**Prompt:**
Find the word "rewrite" in the data below and copy each line that holds it.

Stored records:

Lemma fold_range_app {A} n m lo (body : nat -> A -> M A) a :
  forall s, fold_range (n + m) lo body a s = (a' ← fold_range n lo body a; fold_range m (lo + n) body a') s.
Proof.
  revert lo a. induction n as [|n IH]; intros lo a s; cbn [fold_range Nat.add]; [by rewrite Nat.add_0_r|].
  rewrite <- Nat.add_succ_comm. unfold mbind, M_bind in *.
  destruct (body lo a s) as [a' s'| | |]; [apply IH|done..].
Qed.

Section SelectTheorems.
Context {os : OS}.
#[local] Existing Instance Select.posix_build.

Lemma posix_put_elem fds fd : fd ∈ fd_set_of fds <-> fd ∈ fds.
Proof.
  induction fds as [|y fds IH] using rev_ind; [done|]. unfold fd_set_of in *. rewrite foldl_app. cbn [foldl].
  cbn [Select.fd_put Select.posix_build] in *. unfold Select.posix_put at 1.
  rewrite !elem_of_app, list_elem_of_singleton, <- IH.
  case_decide as Hin; rewrite ?elem_of_app, ?list_elem_of_singleton; naive_solver.
Qed.

Lemma notified_nothing {build : Select.Build} h srcs : notified h [] [] srcs = [].
Proof.
  unfold notified. rewrite (those_ext _ (fun _ => false)).
  - induction (sockets h srcs) as [|p ps IH]; [done|exact IH].
  - intros p _. unfold told, Select.set_flags. by rewrite !andb_false_r.
Qed.
(** The mask selecting the landings that match [row_primary]: same
    aircraft, and [UTC] between [UTC_out] of the primary landing and
    [UTC_out + Timedelta(hours=max_transit_time)].  A comparison with NaT
    is false. *)
Definition matches (row_primary : Visit bool) (max_transit_time : Z)
    (t : Visit bool) : bool :=
  (aircraft_id t =? aircraft_id row_primary)
  && match UTC_out row_primary with
     | Some out => (out <=? UTC t) && (UTC t <=? out + max_transit_time * 3600)
     | None => false
     end.

Definition valid_tertiary_landings (d_tertiary : list (nat * Visit bool))
    (row_primary : Visit bool) (max_transit_time : Z) : list (nat * Visit bool) :=
  filter (fun t => matches row_primary max_transit_time (snd t) = true) d_tertiary.

(** The state of the loop: the counter [transfer_id] and the column
    [d_transfer['transfer_id']], NaN at the start. *)
Definition MatchState : Type := (Z * list (option Z))%type.

(** One iteration of the loop over [d_primary.iterrows()]. *)
Definition match_step (d_tertiary : list (nat * Visit bool)) (max_transit_time : Z)
    (st : MatchState) (primary : nat * Visit bool) : MatchState :=
  let '(transfer_id, col) := st in
  let '(idx_primary, row_primary) := primary in
  match valid_tertiary_landings d_tertiary row_primary max_transit_time with
  | [] => (transfer_id, col)
  | (first_valid_idx, _) :: _ =>
      let transfer_id := transfer_id + 1 in
      (transfer_id,
       <[first_valid_idx := Some transfer_id]>
         (<[idx_primary := Some transfer_id]> col))
  end.

(** [not valid_tertiary_landings.empty] for a primary landing. *)
Definition has_match (d_tertiary : list (nat * Visit bool)) (max_transit_time : Z)
    (primary : nat * Visit bool) : bool :=
  match valid_tertiary_landings d_tertiary (snd primary) max_transit_time with
  | [] => false
  | _ :: _ => true
  end.

(** [valid_tertiary_landings.index[0]], when there is one. *)
Definition first_valid_idx (d_tertiary : list (nat * Visit bool)) (max_transit_time : Z)
    (primary : nat * Visit bool) : option nat :=
  match valid_tertiary_landings d_tertiary (snd primary) max_transit_time with
  | [] => None
  | (first_valid_idx, _) :: _ => Some first_valid_idx
  end.

Definition d_primary (d : list (Visit bool)) : list (nat * Visit bool) :=
  filter (fun r => is_primary_hospital (snd r) = true) (reset_index d).

Definition d_tertiary (d : list (Visit bool)) : list (nat * Visit bool) :=
  filter (fun r => is_primary_hospital (snd r) = false) (reset_index d).

Definition match_loop (d : list (Visit bool)) (max_transit_time : Z)
    (primaries : list (nat * Visit bool)) (st : MatchState) : MatchState :=
  fold_left (match_step (d_tertiary d) max_transit_time) primaries st.

Definition initial_state (d : list (Visit bool)) : MatchState :=
  (0, replicate (length d) None).

(** The column [transfer_id] when the loop has ended. *)
Definition transfer_id_col (d : list (Visit bool)) (max_transit_time : Z) : list (option Z) :=
  snd (match_loop d max_transit_time (d_primary d) (initial_state d)).

(** [d_transfer.dropna(subset=['transfer_id'])]: the rows that have a
    transfer id, with their label and that id. *)
Definition dropna (d : list (Visit bool)) (col : list (option Z)) :
    list (nat * Visit bool * Z) :=
  omap (fun r => match mjoin (col !! fst r) with
                 | Some k => Some (fst r, snd r, k)
                 | None => None
                 end)
       (reset_index d).

(** The columns computed on a merged row. *)
Definition enrich (distance_m : Geometry → Geometry → Q)
    (outlier_factor outlier_offset : Q)
    (s r : nat * Visit bool * Z) : Transfer :=
  let sender := snd (fst s) in
  let receiver := snd (fst r) in
  let estimated_distance := (distance_m (geometry sender) (geometry receiver) / 1000)%Q in
  let expected_transit_time := (estimated_distance / 250 * 60)%Q in
  let transit_time :=
    match UTC_out sender with
    | Some out => Some (inject_Z (UTC receiver - out) / 60)%Q
    | None => None
    end in
  {| transfer_id := snd s;
     sending_row := fst (fst s);
     sending := sender;
     receiving_row := fst (fst r);
     receiving := receiver;
     estimated_distance := estimated_distance;
     expected_transit_time := expected_transit_time;
     transit_time := transit_time;
     transit_time_outlier :=
       match transit_time with
       | Some t => Qgtb t (expected_transit_time * outlier_factor + outlier_offset)%Q
       | None => false
       end;
     transit_time_ratio :=
       match transit_time with
       | Some t => if Qeq_bool expected_transit_time 0 then None
                   else Some (t / expected_transit_time)%Q
       | None => None
       end |}.

(** [pd.merge(sending, receiving, on='transfer_id')]: an inner join that
    keeps the order of the left rows. *)
Definition merge_on_transfer_id (sending receiving : list (nat * Visit bool * Z)) :
    list ((nat * Visit bool * Z) * (nat * Visit bool * Z)) :=
  s ← sending;
  (fun r => (s, r)) <$> filter (fun r => snd r = snd s) receiving.

(** The frame [d_transfers_merged] as the join returns it: the pairs of a
    sending and a receiving row that carry the same transfer id. *)
Definition merged_rows (d : list (Visit bool)) (max_transit_time : Z) :
    list ((nat * Visit bool * Z) * (nat * Visit bool * Z)) :=
  let d_transfer := dropna d (transfer_id_col d max_transit_time) in
  let d_transfers_sending :=
    filter (fun r => is_primary_hospital (snd (fst r)) = true) d_transfer in
  let d_transfer_receiving :=
    filter (fun r => is_primary_hospital (snd (fst r)) = false) d_transfer in
  merge_on_transfer_id d_transfers_sending d_transfer_receiving.

(** [create_transfer_dataframe(d, max_transit_time, remove_outliers,
    outlier_factor, outlier_offset)].  A ratio that is not finite
    (division by an expected time of zero) is given as [None]. *)
Definition create_transfer_dataframe (distance_m : Geometry → Geometry → Q)
    (d : list (Visit bool)) (max_transit_time : Z) (remove_outliers : bool)
    (outlier_factor outlier_offset : Q) : list Transfer :=
  let d_transfers_merged :=
    (fun sr => enrich distance_m outlier_factor outlier_offset (fst sr) (snd sr))
      <$> merged_rows d max_transit_time in
  if remove_outliers
  then filter (fun t => transit_time_outlier t = false) d_transfers_merged
  else d_transfers_merged.

(** [find_transfers]: the masks of [create_transfer_dataframe] raise on a
    column that holds NaN, which is the result [None] here. *)
Definition find_transfers (distance_m : Geometry → Geometry → Q)
    (d : list Position.t) (max_transit_time : Z) (remove_outliers : bool)
    (outlier_factor outlier_offset : Q) : option (list Transfer) :=
  let d_entries_and_exits := extract_entries_and_exits d in
  visits ← mapM (fun v => match is_primary_hospital v with
                          | Some b => Some (set_primary (fun _ => b) v)
                          | None => None
                          end) d_entries_and_exits;
  Some (create_transfer_dataframe distance_m visits max_transit_time
          remove_outliers outlier_factor outlier_offset).

(** *** Example frames *)

Definition landing (a utc out : Z) (primary : bool) : Visit bool :=
  {| aircraft_id := a; UTC := utc; zone_name := Some "helipad";
     dwell_time := Some 5%Q; is_primary_hospital := primary;
     geometry := (0, 0)%Q; in_helipad_zone := true;
     UTC_out := Some out; time_in_zone := Some (inject_Z (out - utc) / 60)%Q |}.

(** Exit from a primary hospital at 10:00, entry at a tertiary hospital
    at 10:45. *)
Definition one_transfer : list (Visit bool) :=
  [ landing 1 35100 36000 true; landing 1 38700 39600 false ].

(** Two primary landings, left at 10:00 and at 10:30, before one tertiary
    landing entered at 10:45. *)
Definition shared_tertiary : list (Visit bool) :=
  [ landing 1 35100 36000 true; landing 1 37200 37800 true;
    landing 1 38700 39600 false ].

(** A transfer over 50 km that takes 40 minutes. *)
Definition slow_transfer : list (Visit bool) :=
  [ landing 1 (-600) 0 true; landing 1 2400 3000 false ].

Definition fifty_km : Geometry → Geometry → Q := fun _ _ => 50000%Q.

Definition position (a utc : Z) (zone : option string) (thr : option Q)
    (code : option Q) : Position.t :=
  {| Position.aircraft_id := a; Position.UTC := utc;
     Position.zone_name := zone; Position.dwell_time := thr;
     Position.is_primary_hospital := code; Position.geometry := (0, 0)%Q |}.

(** One aircraft stays in a zone for 24 h 10 min; the zone asks for a
    dwell of more than 20 minutes. *)
Definition long_stay : list Position.t :=
  [ position 7 0 (Some "Lycksele") (Some 20%Q) (Some 1%Q);
    position 7 87000 None None None ].

(** One aircraft stays in a zone for 15 minutes; the threshold is 5. *)
Definition short_stay : list Position.t :=
  [ position 7 0 (Some "Lycksele") (Some 5%Q) (Some 1%Q);
    position 7 900 None None None ].

(** Two aircraft, each sorted by time and kept together, as
    [filter_flight_data] returns them.  Aircraft 2 starts inside a zone and
    leaves it after ten minutes; the only record of aircraft 1 is inside a
    zone or not. *)
Definition two_aircraft (first_in_zone : bool) : list Position.t :=
  [ (if first_in_zone
     then position 1 0 (Some "Umea") (Some 5%Q) (Some 0%Q)
     else position 1 0 None None None);
    position 2 0 (Some "Lycksele") (Some 5%Q) (Some 1%Q);
    position 2 600 None None None ].

(** The records of two aircraft interleaved: aircraft 1 is inside a zone
    in both of its records. *)
Definition interleaved : list Position.t :=
  [ position 1 0 (Some "Umea") (Some 5%Q) (Some 0%Q);
    position 2 5 None None None;
    position 1 10 (Some "Umea") (Some 5%Q) (Some 0%Q) ].

(** One aircraft lands at a primary hospital for 15 minutes, flies for 45
    minutes and lands at another hospital for 20 minutes. *)
Definition one_flight : list Position.t :=
  [ position 7 0 (Some "Lycksele") (Some 5%Q) (Some 1%Q);
    position 7 900 None None None;
    position 7 3600 (Some "Umea") (Some 5%Q) (Some 0%Q);
    position 7 4800 None None None ].

(** The same flight, with the code 2 on the second zone. *)
Definition bad_code : list Position.t :=
  [ position 7 0 (Some "Lycksele") (Some 5%Q) (Some 1%Q);
    position 7 900 None None None;
    position 7 3600 (Some "Umea") (Some 5%Q) (Some 2%Q);
    position 7 4800 None None None ].

End find_transfers.

(** ** preprocess/parse_metar.py *)

Module parse_metar.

**Finished task:**
  revert lo a. induction n as [|n IH]; intros lo a s; cbn [fold_range Nat.add]; [by rewrite Nat.add_0_r|].
  rewrite <- Nat.add_succ_comm. unfold mbind, M_bind in *.
  induction fds as [|y fds IH] using rev_ind; [done|]. unfold fd_set_of in *. rewrite foldl_app. cbn [foldl].
  rewrite !elem_of_app, list_elem_of_singleton, <- IH.
  case_decide as Hin; rewrite ?elem_of_app, ?list_elem_of_singleton; naive_solver.
  unfold notified. rewrite (those_ext _ (fun _ => false)).
  - intros p _. unfold told, Select.set_flags. by rewrite !andb_false_r.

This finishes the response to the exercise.